Ella se acerco y se postró ante él diciendo:
«Señor, ayúdame».

Él le contestó:
«No está bien tomar el pan de los hijos y echárselo a los perritos».

Pero ella repuso:
«Tienes razón, Señor; pero también los perritos se comen las migajas que caen de la mesa de los amos».

Jesús le respondió:
«Mujer, qué grande es tu fe: que se cumpla lo que deseas».

En aquel momento quedó curada su hija.

Reflexión del Evangelio de hoy

  • La Cananea y las “cananeas”

De entrada, sentimos desconcierto y perplejidad ante la actitud de Jesús con esta mujer. Aquí hay trampa, este no es el estilo de Jesús. ¿Por qué esa frialdad, esa dureza? ¿Simplemente porque era sirofenicia, extranjera?
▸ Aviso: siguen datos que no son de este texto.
(* ===== verification/FcFlowInv.v ===== *)
(** * The flow table stays consistent

    [flows_ok]: every entry of the TCAM and of the software part is on exactly one list, a
    flow in use is never on a free list, and the switch's array of valid bits knows every
    flow in use.  The operations of [FcFlow] and [FcFlowAdd] are described by what they do
    to the table, the lists and the bits ([delete_core], [add_core]); from this follows
    that they keep [flows_ok].  [FlowLaws] is what is asked of the environment. *)
From stdpp Require Import gmap.
From S2P Require Import Prelude FcLists FcFlowKey FcFlowSide FcFlow FcFlowAdd.
Open Scope nat_scope.

(** What the model relies on: the sizes fit, a list of software takes an entry wherever it
    puts it, the lists of the buckets are all lists, each once, and the switch's driver
    stores the entry it is given, choosing its valid bit. *)
Class FlowLaws `{FlowEnv} := {
  laws_sram : FLOWSRAM <= flowHwTableSize;
  laws_ways : flowHashBuckets * ways = if fbMode_4K then FLOWSRAM else flowHwTableSize;
  laws_walk : concat (SW_FLOW_LISTS_IN_BUCKET <$> seq 0 flowHashBuckets) ≡ₚ seq 0 RTK_SW_FLOW_LIST_HEAD_COUNT;
  laws_list : forall h, RTK_HASH_VAL_TO_SW_FLOW_LIST_IDX h < RTK_SW_FLOW_LIST_HEAD_COUNT;
  laws_place : Placing SWFLOW_LIST_ADD;
  laws_set : forall i e s e', asic_flow_set i e s = Some e' -> exists v, e' = with_valid v e }.
#[export] Existing Instance laws_place.

Section Inv.
Context `{FlowChecks} `{FlowSideConfig} `{Env : FlowEnv} `{!FlowLaws}.

Definition tcam_size : nat := if fbMode_4K then flowHwTableSize - FLOWSRAM else 0.
Definition live (d : fc) (i : nat) : Prop := in_use (flow_at i d) = true.

(** Nothing of an earlier flow is left that a search compares. *)
Definition bare (f : flow) : Prop := protoCtrl f = PROTO_NONE /\ FLOW_INFO_IS_SET f ACL_PRI_FWD = false.

(** A change that a table in order survives. *)
Definition mild (f f' : flow) : Prop := in_use f' = in_use f /\ (bare f -> bare f').

Record flows_ok (d : fc) : Prop := {
  ok_length : length (flowTbl d) = flowSwTableSize;
  ok_bits_length : length (hwFlow_validBits d) = flowHwTableSize;
  ok_tcam : partitioned tcam_size (tcam d);
  ok_tcam_chains : length (chains (tcam d)) = flowHashBuckets;
  ok_sw : partitioned shortcut_flow_count (swl d);
  ok_sw_chains : length (chains (swl d)) = RTK_SW_FLOW_LIST_HEAD_COUNT;
  ok_tcam_free : forall i, i ∈ free_list (tcam d) -> ~ live d (FLOWSRAM + i);
  ok_sw_free : forall i, i ∈ free_list (swl d) -> ~ live d (flowHwTableSize + i);
  ok_bits : forall i, i < flowHwTableSize -> live d i -> nth i (hwFlow_validBits d) false = true;
  ok_bare : forall i, ~ live d i -> bare (flow_at i d) }.

(** ** Lists *)

#[export] Instance placing_tcam : Placing tcam_place.
Proof.
  intros i l. induction l as [|x l IH]; simpl; [done|]. destruct (i <? x); [done|]. rewrite IH. by rewrite perm_swap.
Qed.
Lemma is_tcam_spec i : is_tcam i = true <-> fbMode_4K = true /\ FLOWSRAM <= i < flowHwTableSize.
Proof. unfold is_tcam. rewrite !andb_true_iff, Nat.leb_le, Nat.ltb_lt. tauto. Qed.
Lemma is_sw_spec i : is_sw i = true <-> flowHwTableSize <= i < flowSwTableSize.
Proof. unfold is_sw. by rewrite andb_true_iff, Nat.leb_le, Nat.ltb_lt. Qed.
Lemma tcam_index i : is_tcam i = true -> i - FLOWSRAM < tcam_size.
Proof. intros [Hm ?]%is_tcam_spec. unfold tcam_size. rewrite Hm. lia. Qed.
Lemma sw_index i : is_sw i = true -> i - flowHwTableSize < shortcut_flow_count.
Proof. intros ?%is_sw_spec. unfold flowSwTableSize in *. lia. Qed.

(** ** Fields *)

(** What the invariant looks at, and the two list operations on it. *)
Definition core (d : fc) : list flow * idx_lists * idx_lists * list bool := (flowTbl d, tcam d, swl d, hwFlow_validBits d).
Definition lists_free (i : nat) (t s : idx_lists) : idx_lists * idx_lists :=
  (if is_tcam i then free_at tcam_place (i - FLOWSRAM) t else t, if is_sw i then free_at SWFLOW_LIST_ADD (i - flowHwTableSize) s else s).
Definition lists_hash (i hash : nat) (t s : idx_lists) : idx_lists * idx_lists :=
  (if is_tcam i && (hash / ways <? flowHashBuckets) then hash_at at_tail (hash / ways) (i - FLOWSRAM) t else t,
   if is_sw i then hash_at SWFLOW_LIST_ADD (RTK_HASH_VAL_TO_SW_FLOW_LIST_IDX hash) (i - flowHwTableSize) s else s).
Definition bits_at (i : nat) (v : bool) (b : list bool) : list bool := if i <? flowHwTableSize then <[i := v]> b else b.

Ltac same_core := intros; cbv delta [del_path5_ds del_ext_mask del_natloopback del_lutivl del_indMac del_dual del_6rd del_netif
  indMac_add netif_put netif_get take_indMac take_netif mark_lut log] beta zeta; repeat case_match; reflexivity.
Lemma core_path5_ds i d : core (del_path5_ds i d) = core d. Proof. same_core. Qed.
Lemma core_ext_mask i d : core (del_ext_mask i d) = core d. Proof. same_core. Qed.
Lemma core_natloopback i d : core (del_natloopback i d) = core d. Proof. same_core. Qed.
Lemma core_lutivl i d : core (del_lutivl i d) = core d. Proof. same_core. Qed.
Lemma core_indMac i d : core (del_indMac i d) = core d. Proof. same_core. Qed.
Lemma core_dual i d : core (del_dual i d) = core d. Proof. same_core. Qed.
Lemma core_6rd i d : core (del_6rd i d) = core d. Proof. same_core. Qed.
Lemma core_netif i d : core (del_netif i d) = core d. Proof. same_core. Qed.
Lemma core_log e d : core (log e d) = core d. Proof. done. Qed.
Lemma core_take_indMac o d : core (take_indMac o d) = core d. Proof. same_core. Qed.
Lemma core_take_netif i d : core (take_netif i d) = core d. Proof. same_core. Qed.
Lemma core_mark_lut x d : core (mark_lut x d) = core d. Proof. same_core. Qed.

Lemma core_flows d d' : core d = core d' -> flowTbl d = flowTbl d'.
Proof. by intros [= ->]. Qed.
Lemma core_flow_at i d d' : core d = core d' -> flow_at i d = flow_at i d'.
Proof. unfold flow_at. by intros ->%core_flows. Qed.
Lemma flow_at_on f i j d : flow_at j (on_flow f i d) = if decide (i = j /\ i < length (flowTbl d)) then f (flow_at j d) else flow_at j d.
Proof.
  unfold flow_at, on_flow. simpl. rewrite !nth_lookup. destruct (decide (i = j)) as [->|Hn].
  - rewrite list_lookup_alter_eq. destruct (flowTbl d !! j) eqn:E; simpl.
    + apply lookup_lt_Some in E. by rewrite decide_True.
    + apply lookup_ge_None in E. rewrite decide_False by lia. done.
  - rewrite list_lookup_alter_ne by done. rewrite decide_False by tauto. done.
Qed.
Lemma flow_at_same f i d : i < length (flowTbl d) -> flow_at i (on_flow f i d) = f (flow_at i d).
Proof. intros Hi. rewrite flow_at_on. by rewrite decide_True. Qed.
Lemma flow_at_other f i j d : i <> j -> flow_at j (on_flow f i d) = flow_at j d.
Proof. intros Hn. rewrite flow_at_on. rewrite decide_False by tauto. done. Qed.

(** ** Deleting *)

(** What is left of a deleted flow. *)
Definition dead (i : nat) (f : flow) : flow := reset_flow (set_ent (asic_flow_del i (ent f)) f).
Definition deleted (i : nat) (c : list flow * idx_lists * idx_lists * list bool) : list flow * idx_lists * idx_lists * list bool :=
  let '(l, t, s, b) := c in let '(t', s') := lists_free i t s in (alter (dead i) i l, t', s', bits_at i false b).

Lemma alter_alter_same {A} (f g : A -> A) i (l : list A) : alter f i (alter g i l) = alter (fun x => f (g x)) i l.
Proof.
  apply list_eq. intros j. destruct (decide (j = i)) as [->|Hn]; [|by rewrite !list_lookup_alter_ne].
  rewrite !list_lookup_alter_eq. by destruct (l !! i).
Qed.
Lemma detach_core i d : exists g, core (rtk_fc_flow_ct_detach i d) = (alter g i (flowTbl d), tcam d, swl d, hwFlow_validBits d) /\
  (forall f, ent (g f) = ent f).
Proof.
  unfold rtk_fc_flow_ct_detach. destruct (cachedCt (flow_at i d)) as [ct|].
  - eexists. split; [reflexivity|]. done.
  - exists (fun f => f). split; [|done]. unfold core. by rewrite list_alter_id.
Qed.

Lemma core_del_lists i l t s b d : core d = (l, t, s, b) -> i < flowSwTableSize ->
  core (del_lists i d) = (l, (lists_free i t s).1, (lists_free i t s).2, bits_at i false b).
Proof.
  intros [= <- <- <- <-] Hi. unfold del_lists, lists_free, bits_at, core. destruct (i <? flowHwTableSize) eqn:E.
  - assert (is_sw i = false) as -> by (apply not_true_iff_false; rewrite is_sw_spec; apply Nat.ltb_lt in E; lia).
    unfold _rtk_fc_flowTcamListDel, is_tcam. rewrite E, andb_true_r. by destruct fbMode_4K, (FLOWSRAM <=? i).
  - assert (is_sw i = true) as -> by (apply is_sw_spec; apply Nat.ltb_ge in E; lia).
    assert (is_tcam i = false) as -> by (unfold is_tcam; by rewrite E, andb_false_r).
    assert (0 <? shortcut_flow_count = true) as -> by (apply Nat.ltb_lt; unfold flowSwTableSize in Hi; apply Nat.ltb_ge in E; lia).
    unfold _rtk_fc_swFlowListDel. rewrite (proj2 (is_sw_spec i)); [done|]. apply Nat.ltb_ge in E. lia.
Qed.

Lemma del_refs_core i d : exists g, core (del_refs i d) = (alter g i (flowTbl d), tcam d, swl d, hwFlow_validBits d) /\
  (forall f, ent (g f) = ent f).
Proof.
  unfold del_refs. set (d1 := del_indMac i _). assert (core d1 = core d) as E1.
  { subst d1. rewrite core_indMac, core_lutivl, core_natloopback, core_ext_mask. by destruct has_cbFlowDel; rewrite ?core_log, core_path5_ds. }
  clearbody d1. destruct (detach_core i d1) as (g & E2 & Hg). exists g. split; [|done].
  rewrite core_netif, core_6rd, core_dual, E2. by injection E1 as -> -> -> ->.
Qed.
Lemma del_entry_core i g d d0 : core d = (alter g i (flowTbl d0), tcam d0, swl d0, hwFlow_validBits d0) -> (forall f, ent (g f) = ent f) ->
  i < flowSwTableSize -> core (del_entry i d) = deleted i (core d0).
Proof.
  intros E Hg Hi. unfold del_entry. rewrite core_log.
  assert (core (on_flow reset_flow i d) = (alter reset_flow i (alter g i (flowTbl d0)), tcam d0, swl d0, hwFlow_validBits d0)) as E1
    by (injection E as E2 E3 E4 E5; unfold core, on_flow; simpl; by rewrite E2, E3, E4, E5).
  apply (core_del_lists i) in E1; [|done]. set (d1 := del_lists i _) in *. clearbody d1. injection E1 as E2 E3 E4 E5.
  unfold core, deleted, on_flow. simpl. rewrite E2, E3, E4, E5. f_equal. f_equal. f_equal.
  rewrite !alter_alter_same. apply list_alter_ext; [|done]. intros f _. unfold dead, reset_flow, set_ent. cbn. by rewrite Hg.
Qed.
Lemma delete_core i d : i < flowSwTableSize -> live d i -> core (rtk_fc_flow_delete i d).2 = deleted i (core d).
Proof.
  intros Hi Hl. unfold rtk_fc_flow_delete. rewrite (proj2 (Nat.leb_gt _ _) Hi). unfold live in Hl. rewrite Hl. simpl.
  destruct (del_refs_core i d) as (g & E & Hg). by apply (del_entry_core i g).
Qed.
Lemma delete_dead i d : ~ live d i -> (rtk_fc_flow_delete i d).2 = d.
Proof. intros Hl%not_true_iff_false. unfold rtk_fc_flow_delete. rewrite Hl. by destruct (_ <=? _). Qed.
Lemma delete_out i d : flowSwTableSize <= i -> (rtk_fc_flow_delete i d).2 = d.
Proof. intros Hi. unfold rtk_fc_flow_delete. by rewrite (proj2 (Nat.leb_le _ _) Hi). Qed.
(** ** The search *)

Definition scan_hw_post hash same notTcam addHwOnly forceGet d (s : scan) : Prop :=
  match flowHitIdx s with
  | Some i => hw_shown hash notTcam d i /\ same (flow_at i d) = true
  | None => (forall i, hw_shown hash notTcam d i -> same (flow_at i d) = false)
      /\ seen d (fun i => hw_shown hash notTcam d i /\ may_hw forceGet addHwOnly (flow_at i d) = true) s
      /\ (forall i, first_invalid s = Some i -> unused d i /\ hw_place hash notTcam i)
      /\ (first_invalid s = None -> hw_full hash notTcam d)
  end.
Lemma ways_post hash same notTcam addHwOnly forceGet d : flows_ok d -> bucket_start hash -> fbMode_4K && negb notTcam = false ->
  scan_hw_post hash same notTcam addHwOnly forceGet d (walk true same (may_hw forceGet addHwOnly) d (seq hash ways) scan0).
Proof.
  intros Hd Hb Hm. set (s := walk true _ _ _ _ _). pose proof (walk_hit true same (may_hw forceGet addHwOnly) d (seq hash ways) scan0 eq_refl) as Hh.
  assert (forall i, hw_shown hash notTcam d i <-> i ∈ seq hash ways /\ live d i) as Hs.
  { intros i. unfold hw_shown. split; [|auto]. intros [?|(H4 & Ht & _)]; [done|]. by rewrite H4, Ht in Hm. }
  fold s in Hh. unfold scan_hw_post. destruct (flowHitIdx s) eqn:E.
  - rewrite Hs. destruct Hh as (? & Hv & ?). split; [|done]. split; [done|by apply Hv].
  - split; [intros i [Hi ?]%Hs; apply Hh; [done|by intros _]|]. split; [|split].
    + eapply seen_iff; [|by apply (walk_seen _ _ _ _ _ _ _ (seen_scan0 d))]. intros i. rewrite Hs. unfold visible. naive_solver.
    + intros i [Hi|(_ & Hi & Hu & _)]%walk_invalid; [done|]. split; [|by left]. split; [|done]. apply (way_bound hash) in Hi as [? _]; [|done]. unfold flowSwTableSize. lia.
    + intros Hn. split; [by eapply walk_no_free|]. intros H4 Ht. by rewrite H4, Ht in Hm.
Qed.
Lemma tcam_post hash same notTcam addHwOnly forceGet d s : flows_ok d -> fbMode_4K = true -> notTcam = false -> flowHitIdx s = None ->
  scan_hw_post hash same true addHwOnly forceGet d s ->
  scan_hw_post hash same notTcam addHwOnly forceGet d
    (walk false same (may_hw forceGet addHwOnly) d (tcam_bucket hash d) (invalid_at (tcam_free_entry d) s)).
Proof.
  intros Hd Hm -> Hs. unfold scan_hw_post at 1. rewrite Hs. intros (Hw & Hseen & Hfree & Hfull). set (s1 := invalid_at _ _).
  assert (flowHitIdx s1 = None) as Hs1 by by (unfold s1; rewrite invalid_at_hit).
  assert (forall i, hw_shown hash false d i <-> hw_shown hash true d i \/ i ∈ tcam_bucket hash d) as Hsh by (intros i; unfold hw_shown; naive_solver).
  pose proof (walk_hit false same (may_hw forceGet addHwOnly) d (tcam_bucket hash d) s1 Hs1) as Hh. set (s2 := walk false _ _ _ _ _) in *.
  assert (forall i, visible false d i) as Hv by by intros i.
  unfold scan_hw_post. destruct (flowHitIdx s2) eqn:E; [destruct Hh as (? & _ & ?); rewrite Hsh; auto|].
  split; [intros i [Hi|Hi]%Hsh; auto|]. split; [|split].
  - eapply seen_iff; [|by apply (walk_seen _ _ _ _ _ _ _ (seen_invalid d _ (tcam_free_entry d) s Hseen))]. intros i. rewrite Hsh. naive_solver.
  - intros i [Hi|(? & _)]%walk_invalid; [|done]. unfold s1 in Hi. rewrite invalid_at_first in Hi.
    destruct (first_invalid s) eqn:Ef; [destruct (Hfree i) as [? [?|(_ & ? & _)]]; [congruence|split; [done|by left]|done]|].
    apply tcam_free_unused in Hi as [? ?]; [|done]. split; [done|by right].
  - intros Hn1. unfold s2 in Hn1. rewrite walk_list_first in Hn1.
    unfold s1 in Hn1. rewrite invalid_at_first in Hn1. destruct (first_invalid s) eqn:Ef; [done|]. destruct (Hfull eq_refl) as [Hf1 _].
    split; [done|]. intros _ _. by apply tcam_free_none.
Qed.
Lemma scan_hw_spec hash same notTcam addHwOnly forceGet d : flows_ok d -> bucket_start hash ->
  scan_hw_post hash same notTcam addHwOnly forceGet d (scan_hw hash same notTcam addHwOnly forceGet d).
Proof.
  intros Hd Hb. unfold scan_hw. destruct (fbMode_4K && negb notTcam) eqn:Hm; simpl.
  2: rewrite orb_true_r; by apply ways_post.
  apply andb_true_iff in Hm as [H4 Ht%negb_true_iff].
  pose proof (ways_post hash same true addHwOnly forceGet d Hd Hb (andb_false_r _)) as Hw. set (s := walk true _ _ _ _ _) in *.
  destruct (flowHitIdx s) eqn:E; simpl; [|by apply tcam_post].
  unfold scan_hw_post in *. rewrite E in *. unfold hw_shown in *. naive_solver.
Qed.
(* ===== verification/FcFlowCases.v ===== *)
(** * Runs that the properties of the flow table exclude

    Each example is a run of the code as it is modelled: what happens to a flow that cannot
    get all it needs, to a flow that cannot be recognised, and where the three walks over
    the parts of the table differ. *)
From stdpp Require Import gmap.
From S2P Require Import Prelude FcLists FcFlowKey FcFlowKeySpec FcFlowSide FcFlowSideSpec FcFlow FcFlowAdd FcFlowFlush FcFlowInv FcFlowSmall.
From S2P Require Import FcFlowFind FcFlowSafe FcFlowAge FcFlowSpec.
Open Scope nat_scope.

(** ** Flows that are not recognised *)

(** A flow of a VXLAN tunnel that passes through is noted as such, but a search takes only
    flows with an entry in the table of dual headers: the same flow is added again. *)
Example vxlan_flow_is_added_twice :
  let '(r1, d1) := add_tunnel DUAL_VXLAN one_static in let '(r2, d2) := add_tunnel DUAL_VXLAN d1 in
  r1 = (RTK_FC_RET_OK, Some 2) /\ r2 = (RTK_FC_RET_OK, Some 3) /\ ent (flow_at 2 d2) = ent (flow_at 3 d2) /\ in_use (flow_at 2 d2) = true.
Proof. by_compute. Qed.
(** So is an ICMP flow that is put into the switch: only flows of software note the ICMP
    identifier. *)
Definition echo_of (id : Z) : g3_extra := G3Extra (G3Info (SwFields 1 2 3 0 0 0 0 0 4 5) false true id DUAL_NONE false false false) 0 false false.
Definition add_echo (d : fc) : fret * option nat * fc :=
  rtk_fc_flow_add 2 (routed 21) None (Some (1, 2)%Z) false false false (Some (echo_of 9)) None d.
Example switched_echo_is_added_twice :
  let '(r1, d1) := add_echo one_static in r1 = (RTK_FC_RET_OK, Some 2) /\ (add_echo d1).1 = (RTK_FC_RET_OK, Some 3).
Proof. by_compute. Qed.

(** ** Flows that do not get all they need *)

(** Every way of the NAT-loopback table is taken. *)
Definition loops_full : nl_tbl := [[loop_of 100; loop_of 102]; [loop_of 101; loop_of 103]].
Definition looped : entry :=
  Entry true false FB_PATH_5 0 (Igr 0 0 0 0 0 0 0 0 0 0 0 0 0 0 0 0 0 0 0 0 10 20 33 80 6 0 0 0 0 0 0 0 0 0)
    (Egr 1 0 0 0 0 0 0 0 0 0 0 0 0 0 0 0 0 0 0).
Definition loop_pkt : pkt := Pkt true UPSTREAM 10 33 20 80 None false false None None false 0 0 0 0.
Definition add_loop (d : fc) : fret * option nat * fc := rtk_fc_flow_add 0 looped None None false false false None (Some loop_pkt) d.
(** The ways of the bucket are taken, so a flow goes to the TCAM. *)
Definition two_ways : fc := set_natloops loops_full (add_to 0 false 2 one_static).
(** The flow is refused, but its entry stays on the list of the bucket and in the switch,
    while the table does not know it: it is not in use, no list has it as free, and the same
    flow is then found there and taken for accelerated. *)
Example refused_loopback_keeps_its_entry :
  let '(r1, d1) := add_loop two_ways in
  r1 = (RTK_FC_RET_ERR_ENTRY_FULL, Some 8) /\ in_use (flow_at 8 d1) = false /\ valid (ent (flow_at 8 d1)) = true /\
  bucket_list 0 (tcam d1) = [0] /\ free_list (tcam d1) = [1; 2; 3] /\ (add_loop d1).1 = (RTK_FC_RET_OK, Some 8).
Proof. by_compute. Qed.

(** When the table of dual headers is full the flow is deleted again; it has not been counted
    for its interface, but the deletion takes it off: the interface of two flows counts none. *)
Definition duals_full : fc := set_dual [DUAL_NONE; DUAL_PPTP 1; DUAL_PPTP 2; DUAL_PPTP 3] one_static.
Example refused_tunnel_uncounts_others :
  let '(r, d) := add_tunnel (DUAL_PPTP 7) duals_full in
  r = (RTK_FC_RET_ERR_ENTRY_FULL, Some 2) /\ flowCntRef duals_full !! 0 = Some 2%Z /\ flowCntRef d !! 0 = Some 0%Z /\ in_use (flow_at 0 d) = true.
Proof. by_compute. Qed.

(** ** Traffic that is lost *)

(** The first check of a round asks for the traffic of the whole TCAM, and the switch forgets
    what it has told; the flow is looked at in the second check. *)
Definition in_tcam : fc := add_to 6 false 4 (add_to 6 false 3 (add_to 6 false 2 one_static)).
Example traffic_of_another_section_is_lost :
  let seen := replicate 4 true in let calm := checks (quiet_checks 2) in_tcam in
  in_l4_src_port (igr (ent (flow_at 8 calm))) = 4%Z /\ idleSecs (flow_at 8 calm) = 0%Z /\
  idleSecs (flow_at 8 (checks [([], seen); ([], [])] calm)) = 5%Z /\ idleSecs (flow_at 8 (checks [([], []); ([], seen)] calm)) = 0%Z.
Proof. by_compute. Qed.

(** ** Walks whose parts differ, and indices that stand for nothing *)

Definition multicast_static : flow := set_infos [STATIC_ENTRY; MC_ENTRY] flow0.
(** A flush for a new hash takes static unicast flows. *)
Example static_unicast_is_flushed :
  FLOW_INFO_IS_SET (flow_at 0 one_static) STATIC_ENTRY = true /\ in_use (flow_at 0 one_static) = true /\
  in_use (flow_at 0 (rtk_fc_flow_flush_forHashChange false one_static)) = false.
Proof. vm_compute. repeat split. Qed.
(** Static multicast flows of an interface go, except from the TCAM. *)
Example tcam_keeps_static_multicast : intf_gone 0 multicast_static = true /\ intf_gone_tcam 0 multicast_static = false.
Proof. by_compute. Qed.
(** An unknown address is looked up before the start of the array: the flow goes with the
    WLAN device that happens to be read there. *)
Definition stray_view : LutView := {|
  lutTbl := fun _ => None; lutTbl_oob := Some (LutBrief 0 0 3); _rtk_fc_lut_find := fun _ => None; gateway_ipv4_addr := fun _ => 0%Z;
  flowHashIPv6SrcAddr := fun _ => 0%Z; flowHashIPv6DstAddr := fun _ => 0%Z; RTK_FC_MAC_PORT_PON := 5%Z; RTK_FC_MAC_PORT_MAX := 8%Z;
  RTK_FC_TABLESIZE_INTF := 8%Z; RTK_FC_WLANX_END_INTF := 16%Z |}.
Definition no_addresses : flow := lut_fields None flow0.
Example unknown_address_reads_before_the_table : @wlan_gone stray_view 3 no_addresses = true.
Proof. by_compute. Qed.
(** A pattern that asks for an address nobody has learned takes every flow whose address is
    not in the table. *)
Definition for_stranger : pattern :=
  Pattern (Some [1; 2; 3; 4; 5; 6]%Z) None None None None None None None None None None None None None None None None None None.
Example unknown_address_matches_unknown_flows :
  rtk_fc_flow_delete_by_pattern_matchOrNot for_stranger no_addresses = true /\ asks_something for_stranger = true.
Proof. by_compute. Qed.
(** Of two extension ports only the ways tell the flows apart. *)
Definition behind_port (ext : Z) : LutView := {|
  lutTbl := fun _ => Some (LutBrief 4 ext 0); lutTbl_oob := None; _rtk_fc_lut_find := fun _ => None; gateway_ipv4_addr := fun _ => 0%Z;
  flowHashIPv6SrcAddr := fun _ => 0%Z; flowHashIPv6DstAddr := fun _ => 0%Z; RTK_FC_MAC_PORT_PON := 5%Z; RTK_FC_MAC_PORT_MAX := 8%Z;
  RTK_FC_TABLESIZE_INTF := 8%Z; RTK_FC_WLANX_END_INTF := 16%Z |}.
Example lists_ignore_the_extension_port :
  @spa_gone (behind_port 1) true 4 2 flow0 = false /\ @spa_gone (behind_port 1) false 4 2 flow0 = true.
Proof. by_compute. Qed.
Si Jesús prueba tan duramente a esta mujer y, aparentemente, la rechaza, es para, al final, aclararlo todo, abrirle sus brazos y atender a su petición. Este sí es el Jesús que conocemos y al que estamos acostumbrados a escuchar. Jesús deja claro que la mera pertenencia a un pueblo, raza o religión, ni salva ni santifica. Jesús busca la actitud interior de cada uno, la fe, la disponibilidad, la apuesta que cada uno hacemos en la vida.

La cananea era madre y sufría porque su hija estaba muy enferma. El amor la hizo capaz de todo. Además, se fió ciegamente de Jesús. Y Jesús, como siempre, apostó por ella y por su fe. Esto nos consuela sobremanera. Hay muchas madres, hay muchas cananeas “tratando de comer de las migajas que caen de la mesa de los señores”. Desde un día tal como hoy, ellas y nosotros sabemos qué hacer para que Jesús apueste de nuevo por ellas y por nosotros.

  • La Virgen Blanca o Santa María de las Nieves

La fiesta alude a una leyenda del siglo IV. Según una antigua tradición, había un matrimonio muy rico que, al no tener descendientes, decidieron hacer algo con sus bienes en honor de la Santísima Virgen. Siempre según la tradición, una noche de agosto, en sueños, creyeron ver perfectamente señalado con líneas de nieve, el lugar elegido para que construyeran un templo dedicado a la Santísima Virgen.

Este es el origen de la gran Basílica de Santa María la Mayor, también llamada basílica Liberiana, por su fundador el Papa Liborio. Después del Concilio de Éfeso, la ciudad entera contribuyó a su esplendor. Fue decorada con pinturas, frescos, mosaicos, que aludían a la maternidad divina de María.

En España nos honramos de tener imágenes, capillas, iglesias calles con este nombre de la Virgen Blanca. Y alguna ciudad escogió esta advocación para sus fiestas patronales. Sólo queda que, al lado de las celebraciones y recuerdos festivos, unamos el recuerdo de María, la del Evangelio, y que, al recordarla, celebremos su maternal protección sobre nosotros.